▶ [ASSIGNMENT] If a line in the records contains the string "calls", show that line.

▶ [Saved data entries]
(* ===== verification/Service.v ===== *)
(** The operations of service.rs on one [Service]: building and updating it,
    starting it (both arms of the fork), stopping it and killing its
    process; what each does on every path. *)
From S2P Require Import Prelude Utils Bytes Data Platform Monad Sim Logging.
From S2P Require Import Signalfd.
Local Open Scope Z_scope.
Local Open Scope svlopp_scope.

(** How a child process follows [child_exec]: the calls it makes, as data. *)
Inductive call : Type :=
| Call {A : Type} (op : sysop A).
Definition call_of (ev : event) : call := match ev with Ev op _ => Call op end.
Definition calls (evs : list event) : list call := call_of <$> evs.

(** The statuses that [wait] delivered, in order. *)
Definition wait_of (ev : event) : option (Z * Z) :=
  match ev with
  | Ev op r =>
      match op in sysop A return A → option (Z * Z) with
      | SWait => λ r, match r with ROk x => x | RErr _ => None end
      | _ => λ _, None
      end r
  end.
Definition waits (evs : list event) : list (Z * Z) := omap wait_of evs.

Section service.
Context {K : Type} `{!Platform K}.
Abbreviation M := (@M K).

(** [ExitReason::from_wait_status]. *)
Definition from_wait_status {S E} (status : Z) : M S E (option exit_reason) :=
  if ws_exited status then
    let! code := expect (ws_exit_status status) "`exited()` returned `true`" in
    ret (Some (Exited code))
  else if ws_signaled status then
    let! sig := expect (ws_terminating_signal status) "`signaled()` returned `true`" in
    ret (Some (Signaled sig))
  else ret None.

(** [ServiceConfig::build_svc_envp]: the loop runs over a hash map. *)
Definition build_svc_envp {S} (cfg : service_config) :
    M S io_error (option (list string)) :=
  match env cfg with
  | None => ret None
  | Some map =>
      let! entries := in_order (map_to_list map) in
      let! envp := lift (cstrings_new (env_strings entries)) in
      ret (Some envp)
  end.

▶ [ANSWER BOX]
(** How a child process follows [child_exec]: the calls it makes, as data. *)
Definition calls (evs : list event) : list call := call_of <$> evs.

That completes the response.